Kenny: Now, just want to talk about border restrictions between the states. We’ve spoken to you before, and we asked you to look after Brad Trahar. Now, he’s a bloke who left Victoria to take a job in Mount Gambier, just across the South Australian border. But, his family were left stranded behind in Victoria. It seemed a particularly unjust and unfavourable determination. Were you able to help him out?
Tehan: We were – and thanks to you for raising that – and we got in contact with Brad straight after the show, and him and his family now have their situation fully resolved, which is a great outcome for Brad, because he was very keen to make sure his wife and kids could join him, and that now is the case. And, they’re working out exactly what that timing will be. So, we got a very good outcome there, and hopefully we’ll see more outcomes like that as we can start to dismantle the borders as we once again, in particular, get on top of the coronavirus in Victoria.
Kenny: Well, look, yeah, New South Wales, and under Premier Gladys Berejiklian, has been the standout state in doing the, lifting the heavy load when it comes to quarantine, people coming in from overseas, and trying to keep the state functioning pretty much normal, and trying to keep borders open. Have a listen to what she said today about the other states. Sorry, I’m told we don’t have that Gladys Berejiklian grab. Is that right?

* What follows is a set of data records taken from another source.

(* ===== verification/Sysproc.v ===== *)
(** Process system calls (sysproc.c), the system call table (syscall.c) and
    the trap handler (trap.c). *)

From S2P Require Import Prelude Types Spinlock Strings Printf Kalloc Sched Console Vm Apic Ide Bio Blocks Bytes Log Fs Pipe File Proc Usermem Exec Sysfile.

(** The bytes of [struct rtcdate]. *)
Definition rtcdate_bytes (d : rtcdate) : list Z :=
  [second d; minute d; hour d; day d; month d; year d] ≫= bytes32.

Section Sysproc.
Context {P : Platform} {H : Hardware} {D : DiskDriver} {V : Devsw}.

Definition sys_fork : K Z := fork.

Definition sys_exit : K Z := exit;; mret 0.

Definition sys_wait : K Z := wait.

Definition sys_kill : K Z :=
  pid ← argint 0;
  match pid with None => mret (-1) | Some pid => kill pid end.

Definition sys_getpid : K Z := p ← cur; mret (pid p).

Definition sys_sbrk : K Z :=
  n ← argint 0;
  match n with
  | None => mret (-1)
  | Some n =>
      p ← cur;
      let addr := sz p in
      r ← growproc n;
      if r <? 0 then mret (-1) else mret addr
  end.

(** [while(ticks - ticks0 < n)]: the [int] [n] is converted to [uint]. *)
Fixpoint sys_sleep_loop (f : nat) (ticks0 n : Z) : K Z :=
  now ← gets ticks;
  if usub now ticks0 <? u32 n then
    p ← cur;
    if killed p then release LTicks;; mret (-1) else
    match f with
    | O => nofuel
    | S f' => sleep ChTicks LTicks;; sys_sleep_loop f' ticks0 n
    end
  else release LTicks;; mret 0.

Definition sys_sleep : K Z :=
  n ← argint 0;
  match n with
  | None => mret (-1)
  | Some n =>
      acquire LTicks;;
      ticks0 ← gets ticks;
      sys_sleep_loop fuel ticks0 n
  end.

Definition sys_uptime : K Z :=
  acquire LTicks;;
  xticks ← gets ticks;
  release LTicks;;
  mret (i32 xticks).

Definition sys_cps : K Z := cps.
Definition sys_nps : K Z := nps.

Definition sys_chpr : K Z :=
  pid ← argint 0;
  match pid with None => mret (-1) | Some pid =>
  pr ← argint 1;
  match pr with None => mret (-1) | Some pr => chpr pid pr end end.

Definition sys_getuid : K Z := getuid.
Definition sys_getgid : K Z := getgid.
Definition sys_getppid : K Z := getppid.

Definition sys_setuid : K Z :=
  uid ← argint 0;
  match uid with None => mret (-1) | Some uid => setuid (u32 uid) end.

Definition sys_setgid : K Z :=
  gid ← argint 0;
  match gid with None => mret (-1) | Some gid => setgid (u32 gid) end.

Definition sys_date : K Z :=
  d ← argptr 0 24;
  match d with
  | None => mret (-1)
  | Some d =>
      t ← cmostime;
      ustore d (rtcdate_bytes t);;
      mret 0
  end.

Definition sys_suid : K Z :=
  uid ← argint 0;
  match uid with None => mret (-1) | Some uid => suid (u32 uid) end.

Definition sys_sgid : K Z :=
  gid ← argint 0;
  match gid with None => mret (-1) | Some gid => sgid (u32 gid) end.

(** ** syscall.c *)

(** [syscalls[]], by the numbers of syscall.h; entry 0 is null. *)
Definition syscalls : list (option (K Z)) :=
  [None; Some sys_fork; Some sys_exit; Some sys_wait; Some sys_pipe; Some sys_read;
   Some sys_kill; Some sys_exec; Some sys_fstat; Some sys_chdir; Some sys_dup;
   Some sys_getpid; Some sys_sbrk; Some sys_sleep; Some sys_uptime; Some sys_open;
   Some sys_write; Some sys_mknod; Some sys_unlink; Some sys_link; Some sys_mkdir;
   Some sys_close; Some sys_cps; Some sys_nps; Some sys_chpr; Some sys_date;
   Some sys_getuid; Some sys_getgid; Some sys_getppid; Some sys_setuid; Some sys_setgid;
   Some sys_suid; Some sys_sgid; Some sys_chmod; Some sys_chown; Some sys_chgrp].

(** [curproc->tf->eax = v]. *)
Definition set_eax (cp : nat) (v : Z) : K unit :=
  upd_proc cp (λ p, p <| tf ::= λ t, t <| tf_eax := u32 v |> |>).

Definition syscall : K unit :=
  cp ← curproc_idx;
  p ← getproc cp;
  let num := i32 (tf_eax (tf p)) in
  match (if 0 <? num then mjoin (syscalls !! Z.to_nat num) else None) with
  | Some f => r ← f; set_eax cp r
  | None =>
      cprintf (Some (chars "%d %s: unknown sys call %d" ++ [10]))
        [AInt (pid p); AStr (Some (c_string (name p))); AInt num];;
      set_eax cp (-1)
  end.

(** ** trap.c *)

Definition T_SYSCALL : Z := 64.

(** [myproc() && myproc()->killed]. *)
Definition cur_killed : K bool :=
  cp ← myproc;
  match cp with None => mret false | Some cp => p ← getproc cp; mret (killed p) end.

(** [ticks++] in the timer interrupt of CPU 0. *)
Definition timer_tick : K unit :=
  acquire LTicks;;
  modify (λ s, s <| ticks ::= λ t, uadd t 1 |>);;
  wakeup ChTicks;;
  release LTicks.

(** The [switch] of trap. *)
Definition trap_dispatch (ideintr : K unit) (cpuid cr2 : Z) (t : trapframe) : K unit :=
  let no := tf_trapno t in
  if no =? T_IRQ0 + IRQ_TIMER then when (cpuid =? 0) timer_tick;; lapiceoi
  else if no =? T_IRQ0 + IRQ_IDE then ideintr;; lapiceoi
  else if no =? T_IRQ0 + IRQ_IDE + 1 then mret tt
  else if no =? T_IRQ0 + IRQ_KBD then kbdintr;; lapiceoi
  else if no =? T_IRQ0 + IRQ_COM1 then uartintr;; lapiceoi
  else if ((no =? T_IRQ0 + 7) || (no =? T_IRQ0 + IRQ_SPURIOUS))%bool then
    cprintf (Some (chars "cpu%d: spurious interrupt at %x:%x" ++ [10]))
      [AInt cpuid; AInt (tf_cs t); AInt (tf_eip t)];;
    lapiceoi
  else
    cp ← myproc;
    match cp with
    | Some cp =>
        if Z.land (tf_cs t) 3 =? 0 then
          cprintf (Some (chars "unexpected trap %d from cpu %d eip %x (cr2=0x%x)" ++ [10]))
            [AInt no; AInt cpuid; AInt (tf_eip t); AInt cr2];;
          panic "trap"
        else
          p ← getproc cp;
          cprintf (Some (chars "pid %d %s: trap %d err %d on cpu %d eip 0x%x addr 0x%x--kill proc" ++ [10]))
            [AInt (pid p); AStr (Some (c_string (name p))); AInt no; AInt (tf_err t); AInt cpuid;
             AInt (tf_eip t); AInt cr2];;
          upd_proc cp (λ p, p <| killed := true |>)
    | None =>
        cprintf (Some (chars "unexpected trap %d from cpu %d eip %x (cr2=0x%x)" ++ [10]))
          [AInt no; AInt cpuid; AInt (tf_eip t); AInt cr2];;
        panic "trap"
    end.

(** [if(myproc() && myproc()->killed && (tf->cs&3) == DPL_USER) exit()]. *)
Definition exit_if_killed (t : trapframe) : K unit :=
  k ← cur_killed;
  when (k && (Z.land (tf_cs t) 3 =? DPL_USER))%bool exit.

Definition trap (ideintr : K unit) (cpuid cr2 : Z) (t : trapframe) : K unit :=
  if tf_trapno t =? T_SYSCALL then
    p ← cur;
    when (killed p) exit;;
    cp ← curproc_idx;
    upd_proc cp (λ p, p <| tf := t |>);;
    syscall;;
    p ← cur;
    when (killed p) exit
  else
    trap_dispatch ideintr cpuid cr2 t;;
    exit_if_killed t;;
    cp ← myproc;
    (match cp with
     | None => mret tt
     | Some cp =>
         p ← getproc cp;
         when (is_state RUNNING p && (tf_trapno t =? T_IRQ0 + IRQ_TIMER))%bool yield
     end);;
    exit_if_killed t.
End Sysproc.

Tehan: That’s alright, Chris, I got a …
Kenny: … Alright. Yeah, sorry, yeah, sorry, Dan. Yeah, you’ve heard what she’s had to say. She’s essentially saying the other states are happy to take the GST money, but they’re not there doing their bit for the federation, they’re not doing their bit for the country and the other states.
Tehan: I thought what she said was incredibly sensible, and I, I hope that the other premiers and chief ministers were listening because I think she’s shown outstanding leadership. It’s easy to be popular on, on these issues, but there’s a greater need, in terms of the federation, for us to do the right thing, and I think Gladys has spoken for a lot of people when she said it’s time that we did the right thing, rather than the popular thing. And, my hope is, especially when you see what’s been occurring at the border – some of the issues around people trying to get health care, trying to get educational outcomes, trying to be able to continue to have a job and pursue their livelihoods – my hope is that Gladys will be listened to. Because, I think what she said today was eminently sensible.
Kenny: It was indeed, and thanks for joining us, Dan.
Kenny: Federal Education Minister Dan Tehan there.